Было бы вообще, по моему мнению, большим упрощением считать, что перестройка и последовавшие за ней реформы резко изменили со­знание людей и «спутали» их ощущения и оценки. В значительной сте­пени картина перестройки как «ментальной революции» исходила и поддерживалась из властных кругов, из традиций русского властного дискурса, в котором так важен образ великого цивилизатора, потрясаю­щего патриархальный социум. На самом деле «перестройка» – так же, как в свое время «оттепель» и «диссидентство» – была плодом офици­альной идеологии не в меньшей степени, чем «застой»; она была той вариацией основного властного дискурса, которая внешне как будто бы выражала надежды и потребности интеллигенции; принятие этой «ин­теллигентской» риторики в некий исторический момент позволяло влас­ти, во-первых, совершить необходимые системные обновления, а во-вто­рых, вовремя для себя их закончить, возложив на интеллигенцию всю ответственность как за сами перемены, так и за их ограниченность. Мне кажется совсем не случайным то обстоятельство, что интерпретацию «перестройки» как «революции» среди моих респондентов поддержива­ли именно представители интеллигенции, в особенности близкой к сто­личным кругам (Санкт-Петербург). Они с большим вдохновением гово­рили о своих ожиданиях свободы и своих западнических ориентациях, о захватывающем дух масштабе перемен. Представители иных групп (рабочие, служащие, труженики сельского хозяйства) рассуждали гораз­до более прозаически: «…думаю, что да, перестройку мы поддержива­ли. Почему? Ну, хотелось, я думаю, посмотреть на какую-то другую жизнь… хотелось появления каких-то продуктов в магазине, хотелось появления какого-то разнообразия в одежде, хотелось вообще появления чего-либо. Поэтому на перестройку, в общем-то, возлагались надежды в плане того, что у нас наконец-то что-то появится. Что не нужно будет ехать за кроссовками в Москву, стоять очередь четыре часа, и, возмож­но, тебе этих кроссовок не хватит» (рассказчица Ц., 1970 г. р., частный предприниматель[2]).
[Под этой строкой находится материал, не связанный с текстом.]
(** * Feature engineering pipeline of [improve.py]

    A shallow embedding of [create_enhanced_stock_data] together with the
    pandas / numpy operations it calls, and the properties of the
    specification that can be settled on it.

    Numbers.  A float64 cell is modelled by [float]: the IEEE special values
    (NaN, the two infinities) are kept as they are, because they decide which
    rows [dropna] removes; finite values are exact rationals, so rounding and
    overflow are abstracted away, and so is the sign of zero (a zero divisor is
    treated as +0).  Every operation returns a reduced fraction, hence results
    on concrete tables can be compared syntactically.

    Tables.  A data frame is its row labels and its named columns, in order;
    [df[name]] and [df[name] = ...] are lookup and assignment by label, and
    the body of the function is the list of its assignment statements, run in
    order.  The properties about valid inputs take the numeric columns of the
    input as float columns: an integer column of the file stands for its
    values. *)

From Stdlib Require Import String Ascii DecimalString.
From Stdlib Require Import ZArith QArith Qreduction Qpower List Bool Lia Arith.
From Stdlib Require Import Permutation Sorted Morphisms Setoid Lqa.
Import ListNotations.

Set Implicit Arguments.
Close Scope Q_scope.

(* ================================================================== *)
(** ** Errors and the result monad *)

(** The exceptions the pipeline can raise: a column lookup on a missing
    label ([KeyError], carrying the label), a date that does not match the
    format ([ValueError]), arithmetic on a non-numeric column ([TypeError])
    and the [.dt] accessor on a column that holds no dates
    ([AttributeError]). *)
Inductive error : Type :=
| KeyError (key : string)
| ValueError
| TypeError
| AttributeError.

Inductive result (A : Type) : Type :=
| Ok (a : A)
| Err (e : error).
Arguments Ok {A} a.
Arguments Err {A} e.

Definition bind {A B} (m : result A) (k : A -> result B) : result B :=
  match m with
  | Ok a => k a
  | Err e => Err e
  end.

Notation "x <- m ;; k" := (bind m (fun x => k))
  (at level 61, m at next level, right associativity).

(* ================================================================== *)
(** ** Floating point cells *)

Inductive float : Type :=
| NaN
| Inf (neg : bool)
| Fin (q : Q).

Definition fin (q : Q) : float := Fin (Qred q).

Definition Qneg_b (q : Q) : bool := (Qnum q <? 0)%Z.
Definition Qzero_b (q : Q) : bool := (Qnum q =? 0)%Z.
Definition Qlt_b (a b : Q) : bool := negb (Qle_bool b a).

Definition of_Z (z : Z) : float := Fin (inject_Z z).
Definition of_nat (n : nat) : float := of_Z (Z.of_nat n).

Definition isna (x : float) : bool :=
  match x with NaN => true | _ => false end.
Definition notna (x : float) : bool := negb (isna x).

Definition fopp (x : float) : float :=
  match x with
  | NaN => NaN
  | Inf s => Inf (negb s)
  | Fin q => fin (- q)%Q
  end.

Definition fadd (x y : float) : float :=
  match x, y with
  | NaN, _ | _, NaN => NaN
  | Inf s, Inf t => if Bool.eqb s t then Inf s else NaN
  | Inf s, Fin _ => Inf s
  | Fin _, Inf t => Inf t
  | Fin a, Fin b => fin (a + b)%Q
  end.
Но и интеллигентскую «жажду свободы» ни в «перестройке», ни, кстати, в «оттепели» не следует преувеличивать. Пресловутая «половин­чатость русского либерализма» есть лишь зеркало самого властного дис­курса, в котором традиционалистские, консервирующие стадии регуляр­но чередуются с модернистскими и который отечественная интеллигенция на всем протяжении своего существования добросовестно аранжирует и ретранслирует (в массы, для «заграницы», для истории). Оппозицион­ность отечественной интеллигенции, ставшая уже не только политиче­ским, но и научным клише, на деле нередко оказывается следствием про­стого недопонимания между ней и властью («говорение на разных языках», использование различных риторических практик), либо возни­кает из-за того, что часть интеллектуалов не успевает за очередной сме­ной политических ветров, продолжая исповедовать вчерашние ценности и следовать вчерашним лозунгам правительства. По этим же причинам власть нередко начинает новый поворот с опорой на поддержку тех ин­теллектуалов, которые сформировались в «позавчерашние» времена, созвучные «сегодняшним» и противоположные «вчерашним»: так «либера­лы» эпохи АлександраI $3 приветствовали курс Александра II, интеллектуалы хрущевской «оттепели» приветствовали приход горбачевской «перестрой­ки», а интеллектуалы брежневского «застоя» активно подставляли плечо путинской «сильной руке». Правда, жестко идеологически сфокусирован­ные интеллектуалы, способные сохранять усвоенные в юности идеалы, даже когда те становятся «вчерашними», составляют меньшинство в лю­бую эпоху. И пока это меньшинство трагически диссидентствует, боль­шинство вполне успевает искренне принять новый поворот и новую пра­вительственную риторику. В неинтеллигентских кругах принятие новой системы ориентации происходит еще быстрее и проще. Однако альтерна­тивная, «вчерашняя» версия истории со сменой политической конъюнк­туры не исчезает насовсем, а – в том числе благодаря диссидентам – продолжает храниться в свернутом виде в исторической памяти общества с тем, чтобы вновь актуализироваться в нужный час.

Амбивалентность властного дискурса определяет амбивалентность коллективной памяти российского общества. От царских времен до хру­щевской «оттепели», от брежневского «застоя» до горбачевской «пере­стройки»; от путинского «укрепления вертикали власти» до медведевской «модернизации» власть использует попеременно два набора лозунгов, риторических ходов, метафор, и, соответственно, два образа прошлого. Дискурс власти, конечно, корректируется с учетом времени и обстоя­тельств, но в принципе воспроизводит некие общие консервативно-изо­ляционистские или либерально-западнические положения, и эти перио­дические трансформации уже не являются для общества сюрпризом и чем-то, что осознается как «противоречие». Противоречием это кажет­ся лишь постороннему уху, которое выслушивает рассказ о молодости, построенный по дискурсивным клише одной эпохи, и рассказ о зрело­сти, выстроенный по стилистическим и идеологическим канонам другой эпохи.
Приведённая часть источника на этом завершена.